Back in 2002, the FCC declared that ISPs were not common carriers. A small competitor ISP called Brand X wanted to use privately-owned cable company lines (which use public rights of way) to reach customers, but the Supreme Court sided with the FCC. The current FCC Chair himself ran a network startup that went broke when it couldn't get access to cable company lines.

The new rules are not public utility* regulation. In a public utility regime, infrastructure owners have to give access at reasonable prices to competitors wishing to lease their infrastructure. For example, the British structural separation model of public utility regulation requires British Telecom (BT) to give its retail affiliate access and wholesale services on the same terms it gives the affiliate's retail competitors. That is not happening here in the U.S.

Interconnection agreements

There are no requirements for interconnection agreements, only a general "just and reasonable" standard that would allow aggrieved parties to petition for FCC review.

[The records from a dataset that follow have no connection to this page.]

(** The rounded range. *)
Lemma unmap_range va len : va mod PGSIZE = 0 -> 0 <= va -> 0 < len -> va + len <= VA_MAX ->
  let n := Z.to_nat (PG_ROUND_UP len / PGSIZE) in
  (0 < n)%nat /\ va + Z.of_nat n * PGSIZE <= VA_MAX /\ u64 (va + PG_ROUND_UP len / PGSIZE * PGSIZE) = va + Z.of_nat n * PGSIZE.
Proof.
  intros Hm H0 Hlen Hmax. change VA_MAX with (2 ^ 38) in *.
  destruct (PG_ROUND_UP_bounds len) as [Hb Hr]; try lia.
  assert (1 <= PG_ROUND_UP len / PGSIZE) as Hn by (apply Z.div_le_lower_bound; unfold PGSIZE; [lia|];
    pose proof (Z.div_mod (PG_ROUND_UP len) 4096); lia).
  assert (PG_ROUND_UP len / PGSIZE * PGSIZE = PG_ROUND_UP len) as Hmul
    by (unfold PGSIZE in *; pose proof (Z.div_mod (PG_ROUND_UP len) 4096); lia).
  assert (va + PG_ROUND_UP len <= 2 ^ 38) as Hend.
  { unfold PGSIZE in *. pose proof (Z.div_mod va 4096). pose proof (Z.div_mod (PG_ROUND_UP len) 4096). lia. }
  cbn zeta. rewrite Z2Nat.id, Hmul, u64_small by lia. lia.
Qed.
Lemma walk_nonzero root s fl va : pmem_ok s fl -> pt_ok (pm s) root (user_region s) (fl false) -> walk (pm s) root va <> Some NULL.
Proof.
  intros Hs Hpt. rewrite walk_tbl. destruct (tbl_at (pm s) root (vpns va)) as [t|] eqn:Ht; [|done]. cbn [mbind option_bind].
  destruct (pt_page _ _ _ _ Hpt _ _ (vpns_ok va) Ht) as [(_ & Hp & _) _].
  pose proof (rok_begin _ _ _ (pok_regions _ _ Hs false)) as [? _]. cbn in *. pose proof (VPN_bound va 0). unfold NULL. intros [= E]. lia.
Qed.
Lemma vm_unmappages_ok root s fl va len freeit n :
  pmem_ok s fl -> pt_ok (pm s) root (user_region s) (fl false) ->
  va mod PGSIZE = 0 -> 0 <= va -> 0 < len -> va + len <= VA_MAX ->
  n = Z.to_nat (PG_ROUND_UP len / PGSIZE) ->
  leaves n (pm s) root va ->
  (freeit = true -> NoDup (leaf_pages n (pm s) root va) /\
     Forall (loose s root (fl false)) (leaf_pages n (pm s) root va)) ->
  exists s', vm_unmappages root va len freeit s = Ret tt s' /\
    let l' := freed freeit (leaf_pages n (pm s) root va) (fl false) in
    pmem_ok s' (fl_set false l' fl) /\ pt_ok (pm s') root (user_region s') l' /\
    (forall q, prefix_ok q -> tbl_at (pm s') root q = tbl_at (pm s) root q) /\
    unmapped (pm s) (pm s') root va (Z.of_nat n).
Proof.
  intros Hs Hpt Hm H0 Hlen Hmax -> Hl Hfree. destruct (unmap_range va len Hm H0 Hlen Hmax) as (Hn & Hend & Hu).
  unfold vm_unmappages. rewrite Hm. cbn [Z.eqb negb].
  bcase (PG_ROUND_UP len / PGSIZE =? 0); [lia|]. rewrite Hu.
  destruct (unmappages_loop_steps (Z.to_nat (PG_ROUND_UP len / PGSIZE)) 1 root s fl va
    (va + Z.of_nat (Z.to_nat (PG_ROUND_UP len / PGSIZE)) * PGSIZE) freeit) as (s' & Hrun & Hrest); try done.
  exists s'. rewrite Hrun. cbn [unmappages_loop]. by rewrite Z.ltb_irrefl.
Qed.
(** The loop over the first [k] pages of a range, up to a page that stops it. *)
Lemma vm_unmappages_stops root s fl va len freeit k :
  pmem_ok s fl -> pt_ok (pm s) root (user_region s) (fl false) -> va mod PGSIZE = 0 ->
  0 <= va -> 0 < len -> va + len <= VA_MAX -> (k < Z.to_nat (PG_ROUND_UP len / PGSIZE))%nat ->
  leaves k (pm s) root va ->
  (freeit = true -> NoDup (leaf_pages k (pm s) root va) /\ Forall (loose s root (fl false)) (leaf_pages k (pm s) root va)) ->
  let at_k := va + Z.of_nat k * PGSIZE in
  (walk (pm s) root at_k = None -> vm_unmappages root va len freeit s = Panic "vm_unmappages: walk failed") /\
  (walk (pm s) root at_k <> None -> pte_valid (pte_of (pm s) root at_k) = false ->
     vm_unmappages root va len freeit s = Panic "vm_unmappages: page not mapped") /\
  (pte_valid (pte_of (pm s) root at_k) = true -> PTE_FLAGS (pte_of (pm s) root at_k) = PTE_V ->
     vm_unmappages root va len freeit s = Panic "vm_unmappages: not a leaf page").
Proof.
  intros Hs Hpt Hm Hva Hlen Hmax Hk Hl Hfree at_k.
  destruct (unmap_range va len Hm Hva Hlen Hmax) as (Hn & Hend & Hu). set (n := Z.to_nat (PG_ROUND_UP len / PGSIZE)) in *.
  destruct (unmappages_loop_steps k (S (n - k)) root s fl va (va + Z.of_nat n * PGSIZE) freeit) as (s' & Hrun & _ & Hpt' & Ht & Hun); try done.
  { unfold PGSIZE. lia. }
  assert (vm_unmappages root va len freeit s = unmappages_loop (S (n - k)) root at_k (va + Z.of_nat n * PGSIZE) freeit s') as ->.
  { fold at_k in Hrun. rewrite <- Hrun. unfold vm_unmappages. rewrite Hm. cbn [negb Z.eqb]. bcase (PG_ROUND_UP len / PGSIZE =? 0); [unfold n in *; lia|].
    rewrite Hu. fold n. by replace (n + 1)%nat with (k + S (n - k))%nat by lia. }
  assert (walk (pm s') root at_k = walk (pm s) root at_k) as Hw by (rewrite !walk_tbl, Ht; [done|apply vpns_ok]).
  assert (at_k < va + Z.of_nat n * PGSIZE) as Hlt by (unfold at_k, PGSIZE; lia).
  assert (pte_of (pm s') root at_k = pte_of (pm s) root at_k) as Hp.
  { rewrite Hun by (unfold at_k, PGSIZE in *; lia). fold at_k. rewrite Z.ltb_irrefl. by rewrite andb_false_r. }
  assert (walk (pm s) root at_k <> Some NULL) as Hz by (by eapply walk_nonzero).
  destruct (unmappages_loop_stop (n - k) root s' at_k (va + Z.of_nat n * PGSIZE) freeit) as (H1 & H2 & H3);
    [unfold at_k, PGSIZE; lia|lia|lia|]. rewrite Hw, Hp in *. auto.
Qed.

Level 3 describes the importance of good interconnects and how congested interconnection points, when peers fail to upgrade their ports, threaten the customer experience. In a peering dispute involving Nexflix content, Level 3 famously agreed to pay the price extracted by Comcast to reach its customers. Access bottlenecks are a continuing source of contention.

The proposed rules don't directly address colocation, but locally, Webpass and Sonic.net are using the new AMX-IX Bay Area, a nonprofit member-coop on the European model, which offers lower prices than traditional IXPs.

Pole attachments

Although competitors would have the right to "fair access" to poles and conduits under the new Title II regime, no specific rules have been proposed.

Surcharges

The proposal would not subject internet connections to universal service surcharges like those on telephone bills. However, the universal service fund now supports broadband, and putting ISPs under Title II makes surcharges a real threat.

Transparency

Requirements will allow startups to determine whether degraded service is due to legitimate network management needs.

*Background: common carrier v public utility

Common carrier law can be traced back to old England, when courts imposed special responsibilities on certain types of businesses. Those businesses had a special duty of care to customers because of their unique opportunity to do harm, as custodians of people and goods--passenger carriage, shipping, trucking, innkeeping, and so on--and they had special importance as engines of economic activity. They were required to serve all customers, at the same price and under the same conditions.

Public utility law developed in modern times through state law. Public utilities are "public" in that they require high up-front infrastructure investments and are thus natural monopolies, and they are "utilities" in that their services are essential to people's everyday lives. Public utility regulation requires those companies to serve all customers in their territories and serve them at reasonable prices, with certain quality of service and consumer protection requirements.

Common carrier law protects access by end-users in retail markets; public utility law also protects access by competitors in wholesale markets. Companies that are neither common carriers nor public utilities deal with customers and each other by contract. This is currently how long-haul internet transport owners peer with each other to form the global IP network.

Updated February 26, 2015: The FCC voted to approve the new rules on February 26, 2015. As Steve Lohr of the New York Times points out, the new rules will not bring competition to the marketplace--they are intended to prevent the dominant internet suppliers from abusing their market power."